We've certainly had homages, such as many of Quentin Tarantino's movies, including his upcoming one Django Unchained. While we have yet to see how good that film is, for every bonafide success like Unforgiven (1992), we get crap like Bad Girls (1994), which leads to another drought of the genre again.

I've heard some say that the western began dying out by the start of the 1970s. Hannie Caulder is one which arrived during that time, although it did not make the same impression as the Clint Eastwood films High Plains Drifter (1973) and The Outlaw Josey Wales (1976) or John Wayne's swan song The Shootist (1976).

The title character (Raquel Welch) is a simple woman whose life is turned upside down after she is raped, her house burned to the ground, and her husband murdered by three brothers (Ernest Borgnine, Strother Martin, and Jack Elam).

Hannie is left for dead, but encounters bounty hunter Thomas Price (Robert Culp), who reluctantly agrees to help her seek revenge by training her in gun use.
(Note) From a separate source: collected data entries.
(** The frames that are found first, the rest as the index says. *)
Lemma open_indexed c its ixs h : settings_ok c -> header_of c (zlen (body its) + 4) h -> zlen h = HEADERBYTES -> Forall item_ok its -> small its ->
  length ixs = length its -> videos ixs <> [] -> (forall x, x ∈ placed HEADERBYTES ixs -> entry_fits x) -> first_found (with_index_of h its ixs) ixs ->
  exists a, AVI_open_input_file (Some (with_index_of h its ixs)) true = Ret (Some a) () /\ opened c ixs (with_index_of h its ixs) a.
Proof.
  intros Hc Hh Hlen Hok Hs Hsame Hv Hfit Hfirst. assert (Hzs : zlen ixs = zlen its) by by rewrite Hsame. destruct (body_even its Hok) as [m Hm].
  assert (Hpad : PAD_EVEN (zlen (body its) + 4) = zlen (body its) + 4) by (rewrite Hm; replace (2 * m + 4) with (2 * (m + 2)) by lia; apply pad_even_double).
  pose proof (entries_text_length HEADERBYTES ixs) as Htl. rewrite Hzs in Htl.
  assert (Hic : index_chunk ixs = lit "idx1" ++ long2str (16 * zlen its) ++ concat (entries HEADERBYTES ixs)) by (unfold index_chunk; by rewrite Hzs).
  assert (Hsl : slices (concat (entries HEADERBYTES ixs)) (length its) = entries HEADERBYTES ixs) by (rewrite <- Hsame; apply entries_slices). set (b := with_index_of h its ixs) in *.
  set (s := (reader b) <| movi_start := HEADERBYTES |> <| n_idx := zlen its |> <| idx := Some (entries HEADERBYTES ixs) |>).
  destruct (parse_run true c h (body its ++ index_chunk ixs) (zlen (body its) + 4) s) as (a & Hk & Hi & Hrun); try done.
  { lia. }
  { unfold small, HEADERBYTES in Hs. lia. }
  { intros hdrl. fold (with_index_of h its ixs). fold b. rewrite Hpad.
    set (a0 := (reader b) <| movi_start := HEADERBYTES |>).
    assert (Hfuel : exists f, (length b - 1)%nat = S (S f)).
    { exists (length b - 3)%nat. unfold b, with_index_of. rewrite !length_app. unfold HEADERBYTES in Hlen. lia. }
    destruct Hfuel as [f ->].
    assert (Hci : chunk_at (bytes_of a0) (2044 + (zlen (body its) + 4)) (lit "idx1") (zlen (concat (entries HEADERBYTES ixs))) (concat (entries HEADERBYTES ixs) ++ [])).
    { split; [lia|]. split; [done|]. split; [unfold small, HEADERBYTES in Hs; rewrite Htl; lia|]. rewrite app_nil_r, Htl, <- Hic.
      change (bytes_of a0) with (h ++ body its ++ index_chunk ixs). rewrite app_assoc. apply from_app. rewrite length_app. unfold HEADERBYTES in Hlen. lia. }
    rewrite (scan_idx a0 _ _ _ _ _ Hci) by (rewrite Htl; replace (16 * zlen its) with (zlen its * 16) by lia; apply pad_even_16).
    assert (Hcount : (16 * zlen its) ÷ 16 = zlen its) by (rewrite (Z.mul_comm 16), Z.quot_mul by lia; done).
    rewrite Htl, Hcount, Nat2Z.id, Hsl. apply scan_end; [lia|].
    change (bytes_of _) with b at 1. rewrite from_beyond; [done|]. unfold b, with_index_of. rewrite !length_app. pose proof (index_chunk_length ixs). unfold HEADERBYTES in Hlen. lia. }
  fold b in Hk, Hrun. destruct (index_type_run a HEADERBYTES ixs) as [q Hq]; [by destruct Hk as [[-> _]] | by rewrite Hi | apply Hk|].
  destruct (make_indexes_run c b a ixs q Hk Hi Hv Hfit) as (a' & Hmk & Hop). exists a'. split; [|done].
  unfold AVI_open_input_file. change (avi_zero _ AVI_MODE_READ) with (reader (h ++ body its ++ index_chunk ixs)). rewrite Hrun. unfold index_part. rewrite (bind_ret _ _ _ _ _ Hq).
  change (1 =? 0) with false. cbv iota. rewrite (bind_ret _ _ (at_pos a q) () (at_pos a q)) by done. by rewrite Hmk.
Qed.

Lemma find_first p its : videos its <> [] -> exists x, List.find is_frame (placed p its) = Some x.
Proof.
  revert p. induction its as [|it its IH]; intros p Hv; [done|]. cbn. unfold is_frame at 1. cbn [snd]. cbn in Hv.
  destruct (it_audio it); [by apply IH | by eexists].
Qed.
After obtaining weapons from gunsmith Bailey (Christopher Lee, a great actor whom I seem to end up writing about a lot on this site), they confront the murderous trio.

While the rape scene is not as jolting as the ones in Deliverance (1972) and Boys Don't Cry (1999), Borgnine, Martin, and Elam still manage to give us villains we love to hate and are clearly having fun.

Not surprisingly, the posters for this film emphasized Welch's sex appeal. Fortunately, this film is still entertaining because, unlike the four actresses in the aforementioned Bad Girls (Madeline Stowe, Drew Barrymore, Andie MacDowell, and Mary Stuart Masterson), Welch is given an actual character to play and has a great supporting cast to back her up.

Indeed, one could say this film is everything Girls should have been because that movie basically tries to become a revisionist western without bothering to show any grittiness (let alone realism) of that time period. This was quite a shame since the four leading actresses are all charismatic and deserved a better film to share the screen with. For all the crimes Girls commits (check out this review for a list of those crimes) I'd say the four leads deserve the least amount of blame for its failure.